By 1750, and as a result of this string of oratorios, Handel had restored his financial position to the point where he was able to purchase several paintings, including, at a cost of £8,000, a Rembrandt. Around this time he also began to lose his sight. This was initially the result of an injury to his eyes sustained in a carriage accident in poor weather. The eyes were operated on but in all likelihood this possibly made the symptoms worse and he became completely blind by 1752. With time on his hands he became very involved with the Foundling Hospital, a charitable institution established in London between 1739 and 1742 by the philanthropist and sea captain, Thomas Coram, “…for the reception, maintenance, proper instruction and employment of exposed and deserted young children”. Both Handel and the artist William Hogarth (1697-1764) were to become elected Governors of the hospital in due course. Handel inaugurated a new pipe organ in 1753, which he had presented to the recently-completed Foundling Hospital Chapel, with a performance of Messiah, which was very well received; and performances of this still happen annually to mark this occasion. In September 1758 Handel was again in Tunbridge Wells. By now, in addition to his blindness, his general health was also failing quickly.

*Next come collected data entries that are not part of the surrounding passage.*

Definition wait_outgoing_item (turns : nat) (timeout : Z) : R bool :=
  s ← getS;
  if negb (blocked s) then mret true
  else
    ok ← wait_loop turns (fun s => negb (blocked s)) (receive;; send) timeout (end_time timeout s);
    if negb (ok : bool) then mret false
    else s ← getS; spice_assert (no_item_being_sent s);; mret true.
End ops.

(** RedChannelClientPrivate::RedChannelClientPrivate *)
Definition new_RedChannelClient (w : W) (mini_header stream : bool) : rcc W :=
  mkRcc 0 (u32 (-1)) (u32 (-1)) CLIENT_ACK_WINDOW Main (mkMarsh None []) (mkMarsh None []) None None
    0 false 0 false false [] mini_header false false PING_STATE_NONE 0 None 0 0 false false 0
    CONNECTIVITY_STATE_CONNECTED false false 0 None (replicate (Z.to_nat (header_size mini_header)) 0) 0
    None 0 0 0 stream None false [] [] [] [] 1 w.

(** RedChannelClientPrivate::~RedChannelClientPrivate *)
Definition delete_RedChannelClient : R unit :=
  modS (fun s => set_cm_timer None (set_lm_timer None s));;
  modS (fun s => set_urgent_m (mkMarsh None []) (set_main_m (mkMarsh None []) s)).
End rcc.
Lemma handle_outgoing_pipe f n k : keeps (pipe_le n k) (fun _ => True) (handle_outgoing (W := W) f).
Proof.
  induction f as [|f IH]; [by apply keeps_undef|]. pose proof (begin_pipe _ n k IH). pose proof (disconnect_pipe n k).
  cbn [handle_outgoing]. unfold msg_sent_with, clear_sent_item, data_sent, restore_main_sender, restart_ping_timer,
    start_ping_timer. walk.
Qed.

Lemma send_any_item_pipe fuel i n k : keeps (pipe_le n k) (fun _ => True) (send_any_item fuel i).
Proof.
  pose proof (handle_outgoing_pipe fuel n k) as Hs. pose proof (begin_pipe _ n k Hs). pose proof (set_header_pipe).
  assert (forall cs, keeps (pipe_le n k) (fun _ => True) (iterM (run_send_cmd fuel) cs)).
  { intros cs. apply keeps_iter. intros c. destruct c; unfold run_send_cmd, init_send_data, marshall,
      switch_to_urgent_sender, reset_send_data, begin_send_message, send, set_header_sub_list, set_msg_type,
      set_msg_size, set_msg_sub_list; walk; by eauto. }
  unfold send_any_item, reset_send_data, send_set_ack, send_migrate, send_empty_msg, send_ping, begin_send_message,
    emit, init_send_data, marshall, send, set_msg_type, set_msg_size, set_msg_sub_list. walk; by eauto.
Qed.
(** *** Items *)

Section items.
Context (fuel : nat) (Hfuel : (S max_intr * (2 * Z.to_nat (max_body + 256)) + max_intr < fuel)%nat).

Lemma message_length s m t n :
  message_ready t n m -> n <= max_body -> mini s = mini0 ->
  (length (marshaller_bytes s m) <= Z.to_nat (max_body + 256))%nat.
Proof.
  intros (h & Hh & _ & Hl) Hn Hm. pose proof (length_message s m h Hh Hm). pose proof (header_size_ok mini0). lia.
Qed.

Lemma prep_steady w t n s : prep mini0 w t n s -> n <= max_body -> steady fuel s.
Proof.
  intros ((_ & Hm & _) & _ & (_ & _ & _ & _ & Hp & _ & Hu) & _ & Hw & Hr) Hn. unfold steady, unsent, out.
  pose proof (message_length s _ _ _ Hr Hn Hm) as Hl. rewrite Hp, Hw. destruct w; [nia|].
  destruct (Hu Hw) as (_ & _ & t' & n' & _ & Hn' & Hr').
  pose proof (message_length s _ _ _ Hr' Hn' Hm). nia.
Qed.

Lemma sending_go s : common mini0 s -> sending mini0 s -> blocked s = true -> go fuel s.
Proof.
  intros Hc Hs Hb. do 2 (split; [done|]). split; [by left|].
  destruct Hc as (_ & Hm & _). destruct Hs as (_ & H1 & H2 & H3 & _ & Hu). unfold unsent.
  pose proof (header_size_ok mini0). pose proof (write_intr_max (env s)). destruct (cur_m s) eqn:Ew; [nia|].
  destruct (Hu eq_refl) as (_ & _ & t' & n' & _ & Hn' & Hr').
  pose proof (message_length s _ _ _ Hr' Hn' Hm). nia.
Qed.

Lemma begin_prep w t n :
  0 < t < 65536 -> n <= max_body -> triple (prep mini0 w t n) (begin_send_message fuel) (fun _ => rest_ok mini0).
Proof.
  intros Ht Hn. eapply triple_pre; [by apply (begin_ok w t n fuel _ Ht Hn (handle_outgoing_ok fuel))|].
  intros s Hs. split; [done|]. by eapply prep_steady.
Qed.

Lemma send_set_ack_ok : triple (prep mini0 Main 0 0) (send_set_ack fuel) (fun _ => rest_ok mini0).
Proof.
  eapply triple_bind; [apply init_send_data_prep, set_ack_type_ok|intros ?; cbn beta].
  eapply (triple_bind _ _ (fun _ => prep mini0 Main SPICE_MSG_SET_ACK 0)); [by apply triple_mod|intros _].
  eapply (triple_bind _ _ (fun _ => prep mini0 Main SPICE_MSG_SET_ACK 0)); [by apply triple_mod|intros _].
  apply triple_get. intros s0. eapply triple_bind; [eapply triple_pre; [apply marshall_prep|by intros s [? _]]|].
  intros ?. apply begin_prep; [apply set_ack_type_ok|apply set_ack_length].
Qed.

Lemma send_migrate_ok : triple (prep mini0 Main 0 0) (send_migrate fuel) (fun _ => rest_ok mini0).
Proof.
  eapply triple_bind; [apply init_send_data_prep, migrate_type_ok|intros ?; cbn beta].
  eapply triple_bind; [apply marshall_prep|intros ?; cbn beta].
  eapply (triple_bind _ _ (fun _ => prep mini0 Main SPICE_MSG_MIGRATE (0 + Z.of_nat (length (marshall_migrate migration_flags))))).
  - apply triple_if; intros _; [by apply triple_mod|by apply triple_ret].
  - intros _. apply begin_prep; [apply migrate_type_ok|apply migrate_length].
Qed.
(** The body is read into a buffer that is large enough. *)
Lemma read_into_ok n0 s0 s buf EE :
  hdr_done n0 s -> in_msg s = Some buf -> msg_pos s < dec_size mini0 (header_buf s) ->
  dec_size mini0 (header_buf s) <= Z.of_nat (length buf) ->
  stream_of s0 = stream_of s -> handled s = handled s0 ->
  wp (r ← red_peer_receive fuel (u32 (dec_size mini0 (header_buf s) - msg_pos s)) [];
      match r with
      | None => modS (set_in_msg None);; disconnect;; mret false
      | Some bs =>
          data_read (Z.of_nat (length bs));;
          modS (fun s => set_msg_pos (u32 (msg_pos s + Z.of_nat (length bs)))
                           (set_in_msg (store (msg_pos s) bs <$> in_msg s) s));;
          s' ← getS;
          mret (msg_pos s' =? dec_size mini0 (header_buf s))
      end)
    (fun ok s' => if (ok : bool)
       then body_done n0 (header_buf s) s' /\ stream_of s0 = stream_of s' /\ handled s' = handled s0
       else stopped s0 s') EE s.
Proof.
  intros (Hr & Hd & Hf & Hp & Hb & Hor) Hi Hlt Hbuf Hst0 Hh0. pose proof (dec_size_range mini0 (header_buf s)) as Hds.
  assert (0 <= msg_pos s /\ (length (avail (env s)) <= n0)%nat) as [Hm0 Hn0]
    by (destruct Hor as [(_ & ? & ? & ?)|(? & ? & _)]; lia).
  rewrite u32_id by lia. apply wp_bind.
  eapply wp_conseq; [apply red_peer_receive_ok; [lia|by apply read_fuel_receive]|].
  cbn beta. intros r s' (w' & -> & Hle & Hnew). destruct r as [bs|].
  2:{ apply wp_modS, wp_bind. eapply wp_conseq; [apply (disconnect_stop s0); [exact Hr|exact Hd|by eapply read_fuel_le|done]|].
      intros ? s' Hs'. exact Hs'. }
  destruct Hnew as (new & -> & Ha & Hlen & Hx). rewrite app_nil_l.
  apply wp_modS, wp_modS, wp_getS, wp_ret. fold (note_read (set_env w' s)).
  set (s1 := note_read (set_env w' s)).
  assert (rest_ok mini0 s1 /\ heard s1) as [Hr1 Hh1] by (apply note_read_rest; exact Hr).
  assert (header_pos s1 = header_pos s /\ header_buf s1 = header_buf s /\ in_msg s1 = in_msg s /\
    msg_pos s1 = msg_pos s /\ during_send s1 = during_send s /\ handled s1 = handled s /\ env s1 = w')
    as (E1 & E2 & E4 & E5 & E6 & E7 & E8) by (by apply note_read_cases).
  clearbody s1. rewrite E4, E5, Hi, u32_id by lia. cbn [fmap option_fmap option_map].
  set (s2 := set_msg_pos _ _).
  assert (take (Z.to_nat (msg_pos s2)) (default [] (in_msg s2)) = take (Z.to_nat (msg_pos s)) buf ++ new) as Ht.
  { apply take_stored; lia. }
  assert (in_msg s2 = Some (store (msg_pos s) new buf)) as Hi2 by done.
  assert (length (store (msg_pos s) new buf) = length buf) as Hl2 by (apply length_stored; lia).
  assert (stream_of s = stream_of s2) as Hst.
  { unfold stream_of. rewrite Ht. change (header_pos s2) with (header_pos s1). change (header_buf s2) with (header_buf s1).
    change (env s2) with (env s1). rewrite E1, E2, E8, Ha, Hi. cbn. by rewrite <- !app_assoc. }
  assert (read_fuel fuel s2) as Hf2 by (eapply read_fuel_le; [done|cbn; rewrite E8; lia]).
  assert (msg_pos s2 = msg_pos s + Z.of_nat (length new)) as Hp2 by done.
  destruct (Z.eqb_spec (msg_pos s2) (dec_size mini0 (header_buf s))) as [Hq|Hq].
  - split; [|split; [congruence|cbn; congruence]]. split; [exact Hr1|]. split; [exact Hh1|]. split; [cbn; congruence|].
    split; [done|]. split; [cbn; congruence|]. split; [exact E2|]. do 2 (split; [done|]). split; [|split].
    + unfold message_bytes. rewrite Hi2. cbn. rewrite length_take, Hl2. lia.
    + by rewrite Hi2.
    + cbn. rewrite E8. apply (f_equal length) in Ha. rewrite length_app in Ha. lia.
  - split; [|split; [cbn; congruence|]].
    + split; [exact Hr1|]. split; [|split; [cbn; congruence|done]]. intros _.
      split; [cbn; by rewrite E2|]. split; [cbn; lia|]. split; [cbn; lia|]. intros _.
      change (header_buf s2) with (header_buf s1). rewrite E2, Hi2, Hl2. lia.
    + intros _. split; [congruence|]. left. cbn. rewrite E8. apply Hx. lia.
Qed.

On April 11th 1759 Handel dictated his last will and testament. He left behind a total of around £20,000, making generous provision for Smith, Jennens and various other colleagues, friends and musicians who had been loyal to him, as well as a surviving niece in Germany. He also dictated a request to the Dean and Chapter of Westminster Abbey that he be “…buried in the Abbey in a private manner”. His request was partly granted in so far that he was buried in the Abbey, on April 20th, some nine days later, but not at all privately, and with full state honours in front of around 3,000 people. Handel owned an art collection that was auctioned in 1760. The auction catalogue listed approximately seventy paintings (including several Rembrandts) and ten prints. His organ, harpsichord and manuscripts he left to Smith. The organ was destroyed by fire. The manuscripts were given by Smith to King George III in return for an annual pension of £200. The harpsichord and all of the manuscripts are now held in the British Museum where they represent the largest collection of any composer’s work, held in a single place, anywhere in the world.